• **THE PROBLEM**: The answer must be every line below that contains the string "parameters".

• **AVAILABLE DATA**:
○ ○ ○ ○ ○
Lemma generator_autocorrelation_corlength0 g tx ty :
  corlength_x (generator_config g) = 0 \/ corlength_y (generator_config g) = 0 ->
  generator_autocorrelation g tx ty = Err ZeroDivisionError.
Proof.
  destruct g as [c|b]; cbn [generator_autocorrelation generator_config]; intros Hc.
  - by apply autocorrelation_corlength0.
  - unfold bessel_autocorrelation. by rewrite autocorrelation_corlength0.
Qed.

Lemma grid_ok (acf : Z -> Z -> res R) n :
  (0 < n)%Z -> (forall tx ty, exists v, acf tx ty = Ok v) ->
  exists Rg, autocorrelation_grid 0 acf n = Ok (Rg, 1%Z, 1%Z).
Proof.
  intros Hn Hacf.
  set (v := fun tx ty => match acf tx ty with Ok v => v | Err _ => 0 end).
  exists (grid_table v n). apply autocorrelation_grid_eq; [|done]. intros tx ty. unfold v.
  by destruct (Hacf tx ty) as [w ->].
Qed.

Lemma generator_grid_ok g :
  config_error g = None ->
  exists Rg, autocorrelation_grid 0 (generator_autocorrelation g)
               (n_points (generator_config g)) = Ok (Rg, 1%Z, 1%Z).
Proof.
  intros (Hn & Hx & Hy & _ & Hb)%config_error_None. apply grid_ok; [done|].
  intros tx ty. by apply generator_autocorrelation_ok.
Qed.

Lemma has_shape_gaussian_field rms n (AMPR X0 : list (list R)) :
  has_shape n n (gaussian_field rms n AMPR X0).
Proof.
  unfold gaussian_field, nan_mat. destruct (normalize_noise X0) as [X|]; [|apply has_shape_replicate].
  destruct (normalize_field rms (filter_noise n AMPR X)) as [z|] eqn:Ez;
    [|apply has_shape_replicate].
  apply has_shape_fmap2. eapply normalize_field_shape; [|exact Ez].
  apply has_shape_filter_noise.
Qed.

(** C7 Lines 74-79 have no effect on the surface: for a noise that is
    not constant, the Gaussian field is the one the raw noise gives,
    because the filter of lines 81-88 is linear and the normalisation of
    lines 90-93 forgets a positive factor. *)
Theorem gaussian_field_noise_normalisation n rms (AMPR X : list (list R)) :
  has_shape n n X -> (0 < n)%nat -> (exists x y, x ∈ concat X /\ y ∈ concat X /\ x <> y) ->
  gaussian_field rms n AMPR X
  = match normalize_field rms (filter_noise n AMPR X) with
    | Some z => to_float z
    | None => nan_mat n
    end.
Proof.
  intros HX Hn Hxy. unfold gaussian_field.
  destruct (normalize_noise_Some n X HX Hn Hxy) as [X' EX]. rewrite EX.
  destruct (normalize_noise_div X X' EX) as (sd & Hsd & ->).
  rewrite (mat_map_ext (fun x => x / sd) (fun x => / sd * x)) by (intros; unfold Rdiv; ring).
  rewrite filter_noise_scale.
  rewrite (mat_map_ext (fun x => / sd * x) (fun x => / sd * x + 0)) by (intros; ring).
  rewrite (normalize_field_affine_eq n); [done|apply has_shape_filter_noise|done|].
  by apply Rinv_0_lt_compat.
Qed.

Section PipelineProofs.
Context {Seed : Type}.
Context (rand : nat -> Seed -> list (list R) * Seed).
Context (pearson3_draw : R -> R -> R -> nat -> Seed -> list (list R) * Seed).
Context `{!ArgSort nan_le}.
(** scipy returns an array of the requested [size]. *)
Hypothesis pearson3_shape :
  forall skew loc scale n s, has_shape n n (pearson3_draw skew loc scale n s).1.

Lemma pearson3_rvs_ok skew loc scale n s :
  0 <= scale ->
  exists z s', pearson3_rvs pearson3_draw skew loc scale n s = Ok (z, s') /\ has_shape n n z.
Proof.
  intros Hs. unfold pearson3_rvs. destruct (Rlt_dec scale 0); [lra|].
  destruct (Req_dec_T scale 0).
  - do 2 eexists. split; [reflexivity|apply has_shape_replicate].
  - destruct (pearson3_draw skew loc scale n s) as [z s'] eqn:E. exists z, s'.
    split; [done|]. pose proof (pearson3_shape skew loc scale n s) as H. by rewrite E in H.
Qed.

(** With valid parameters [generate_surface] returns an [n x n]
    surface whose values are the Pearson sample drawn after the noise. *)
Lemma generate_surface_ok g mean s :
  config_error g = None ->
  exists out z_ngn s2,
    generate_surface rand pearson3_draw (generator_config g) (generator_autocorrelation g) mean s
      = Ok (out, s2)
    /\ pearson3_rvs pearson3_draw (skewness (generator_config g)) mean (rms (generator_config g))
         (Z.to_nat (n_points (generator_config g)))
         (rand (Z.to_nat (n_points (generator_config g))) s).2 = Ok (z_ngn, s2)
    /\ has_shape (Z.to_nat (n_points (generator_config g)))
         (Z.to_nat (n_points (generator_config g))) out
    /\ concat out ≡ₚ concat (to_float z_ngn).
Proof.
  intros Hg. pose proof (config_error_None g Hg) as (Hn & _ & _ & Hrms & _).
  destruct (generator_grid_ok g Hg) as [Rg ER].
  set (n := Z.to_nat (n_points (generator_config g))).
  destruct (rand n s) as [X0 s1] eqn:Er.
  destruct (pearson3_rvs_ok (skewness (generator_config g)) mean (rms (generator_config g)) n s1
    Hrms) as (z & s2 & Ep & Hz).
  set (A := spectrum n Rg 1 1).
  pose proof (has_shape_gaussian_field (rms (generator_config g)) n A X0) as Hgs.
  destruct (rank_swap_ok nan_le (Some 0) n (gaussian_field (rms (generator_config g)) n A X0)
    (to_float z)) as (out & Eo & Ho & Hp); [lia|done|by apply has_shape_fmap2|].
  exists out, z, s2. split_and!; [|exact Ep|done|done].
  unfold generate_surface. rewrite ER. res_simpl. fold n. rewrite Er.
  rewrite np_slice2_full by done. fold A. rewrite Ep. res_simpl. by rewrite Eo.
Qed.
Lemma generate_surface_acf_err c acf e mean s :
  (0 < n_points c)%Z -> (forall tx ty, acf tx ty = Err e) ->
  generate_surface rand pearson3_draw c acf mean s = Err e.
Proof.
  intros Hn Hacf. unfold generate_surface. by rewrite (autocorrelation_grid_err 0 acf e).
Qed.

Lemma generate_surface_rms_neg c acf mean s :
  (0 < n_points c)%Z -> (forall tx ty, exists v, acf tx ty = Ok v) -> rms c < 0 ->
  generate_surface rand pearson3_draw c acf mean s = Err ValueError.
Proof.
  intros Hn Hacf Hr. destruct (grid_ok acf (n_points c) Hn Hacf) as [Rg ER].
  unfold generate_surface. rewrite ER. res_simpl.
  destruct (rand _ s) as [X0 s1]. unfold pearson3_rvs. by destruct (Rlt_dec (rms c) 0).
Qed.

(** C4 Error behaviour of lines 50-123: [generate_surface] raises
    exactly the exception [config_error] names, the first one the code
    reaches: [ValueError] in [np.zeros] for a negative size,
    [ZeroDivisionError] in the lag step for size 0 and in the first
    [autocorrelation] call for a zero correlation length or period, and
    [ValueError] in [pearson3.rvs] for a negative [rms]. *)
Theorem generate_surface_error g e mean s :
  config_error g = Some e ->
  generate_surface rand pearson3_draw (generator_config g) (generator_autocorrelation g) mean s
  = Err e.
Proof.
  unfold config_error.
  destruct (Z.ltb_spec (n_points (generator_config g)) 0) as [Hn|Hn].
  { intros [= <-]. unfold generate_surface. rewrite autocorrelation_grid_nonpos_eq by lia.
    by destruct (Z.eqb_spec (n_points (generator_config g)) 0); [lia|]. }
  destruct (Z.eqb_spec (n_points (generator_config g)) 0) as [Hn0|Hn0].
  { intros [= <-]. unfold generate_surface. rewrite autocorrelation_grid_nonpos_eq by lia.
    by rewrite Hn0. }
  assert (Hpos : (0 < n_points (generator_config g))%Z) by lia.
  destruct (Req_dec_T (corlength_x (generator_config g)) 0) as [Hx|Hx].
  { intros [= <-]. apply generate_surface_acf_err; [done|].
    intros. apply generator_autocorrelation_corlength0. by left. }
  destruct (Req_dec_T (corlength_y (generator_config g)) 0) as [Hy|Hy].
  { intros [= <-]. apply generate_surface_acf_err; [done|].
    intros. apply generator_autocorrelation_corlength0. by right. }
  assert (Hacf : (forall b, g = BesselNonGaussian b -> beta_x b <> 0 /\ beta_y b <> 0) ->
                 forall tx ty, exists v, generator_autocorrelation g tx ty = Ok v).
  { intros Hb tx ty. by apply generator_autocorrelation_ok. }
  destruct g as [c|b]; cbn [generator_config generator_autocorrelation] in *.
  - destruct (Rlt_dec (rms c) 0) as [Hr|Hr]; [|done]. intros [= <-].
    apply generate_surface_rms_neg; [done| |done]. apply Hacf. by intros b' [=].
  - destruct (Req_dec_T (beta_x b) 0) as [Hb|Hb].
    { intros [= <-]. apply generate_surface_acf_err; [done|].
      intros. apply bessel_autocorrelation_beta0; auto. }
    destruct (Req_dec_T (beta_y b) 0) as [Hb'|Hb'].
    { intros [= <-]. apply generate_surface_acf_err; [done|].
      intros. apply bessel_autocorrelation_beta0; auto. }
    destruct (Rlt_dec (rms (base b)) 0) as [Hr|Hr]; [|done]. intros [= <-].
    apply generate_surface_rms_neg; [done| |done]. apply Hacf. by intros b' [= <-].
Qed.
(** C1 With valid parameters ([config_error g = None]),
    [generate_surface] returns an [n_points x n_points] surface whose
    multiset of values is exactly the Pearson III sample drawn after the
    white noise. *)
Theorem generate_surface_values g mean s :
  config_error g = None ->
  exists out z_ngn s2,
    generate_surface rand pearson3_draw (generator_config g) (generator_autocorrelation g) mean s
      = Ok (out, s2)
    /\ pearson3_rvs pearson3_draw (skewness (generator_config g)) mean (rms (generator_config g))
         (grid_size g) (rand (grid_size g) s).2 = Ok (z_ngn, s2)
    /\ has_shape (grid_size g) (grid_size g) out
    /\ concat out ≡ₚ concat (to_float z_ngn).
Proof. apply generate_surface_ok. Qed.

(** C29 A non-finite Gaussian field goes unnoticed: when the white noise
    is constant (standard deviation 0) every cell of the Gaussian field
    is [nan], yet [generate_surface] returns a surface with no [nan]. *)
Theorem generate_surface_nan_masked g mean s x :
  config_error g = None ->
  has_shape (grid_size g) (grid_size g) (rand (grid_size g) s).1 ->
  (forall y, y ∈ concat (rand (grid_size g) s).1 -> y = x) ->
  (forall AMPR, gaussian_field (rms (generator_config g)) (grid_size g) AMPR
                  (rand (grid_size g) s).1 = nan_mat (grid_size g))
  /\ exists out s2,
    generate_surface rand pearson3_draw (generator_config g) (generator_autocorrelation g) mean s
      = Ok (out, s2) /\ Forall is_Some (concat out).
Proof.
  intros Hg HX Hc. pose proof (config_error_None g Hg) as (Hn & _).
  split.
  - intros AMPR. unfold gaussian_field.
    by rewrite (normalize_noise_constant (grid_size g) x) by (done || unfold grid_size; lia).
  - destruct (generate_surface_ok g mean s Hg) as (out & z & s2 & E & _ & _ & Hp).
    exists out, s2. split; [done|]. rewrite Hp. unfold to_float. rewrite concat_fmap2.
    apply Forall_fmap, Forall_true. intros y. by eexists.
Qed.

(** The loop [for surface in g(k)] on a generator with valid
    parameters collects [max(k, 0)] surfaces of the right shape. *)
Lemma collect_valid g k (fuel : nat) (m : @machine surface_generator Seed) :
  config_error g = None -> cfg (obj m) = g -> (Z.to_nat k < fuel)%nat ->
  exists ss m', collect (surface_gen rand pearson3_draw) fuel (PInt k) m = Some (Ok ss, m')
    /\ length ss = Z.to_nat k /\ Forall (has_shape (grid_size g) (grid_size g)) ss.
Proof.
  intros Hg Hm Hk.
  assert (Htot : gen_total (surface_gen rand pearson3_draw) g).
  { intros o s0 Ho. destruct (generate_surface_ok g (IZR (g_mean o)) s0 Hg)
      as (out & _ & s2 & E & _). exists out, s2. unfold surface_gen. by rewrite Ho. }
  unfold collect.
  destruct (drain_created (surface_gen rand pearson3_draw) fuel (length (frames m))
    (fst (m_iter (m_call (PInt k) m))) k) as (ss & m' & E & L & _);
    [cbn; by rewrite Hm|exact (m_iter_lookup (m_call (PInt k) m))|done|done|].
  exists ss, m'. split_and!; [exact E|done|].
  eapply drain_Forall; [|exact E]. intros s0 surf s' Hs.
  destruct (generate_surface_ok g (IZR (g_mean (obj m))) s0 Hg) as (out & _ & s2 & E' & _ & Hsh & _).
  unfold surface_gen in Hs. cbn in Hs. rewrite Hm, E' in Hs. by injection Hs as <- _.
Qed.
○ ○ ○ ○ ○
• **RESULT OF THIS TASK**:
(** With valid parameters [generate_surface] returns an [n x n]
(** C1 With valid parameters ([config_error g = None]),
    parameters collects [max(k, 0)] surfaces of the right shape. *)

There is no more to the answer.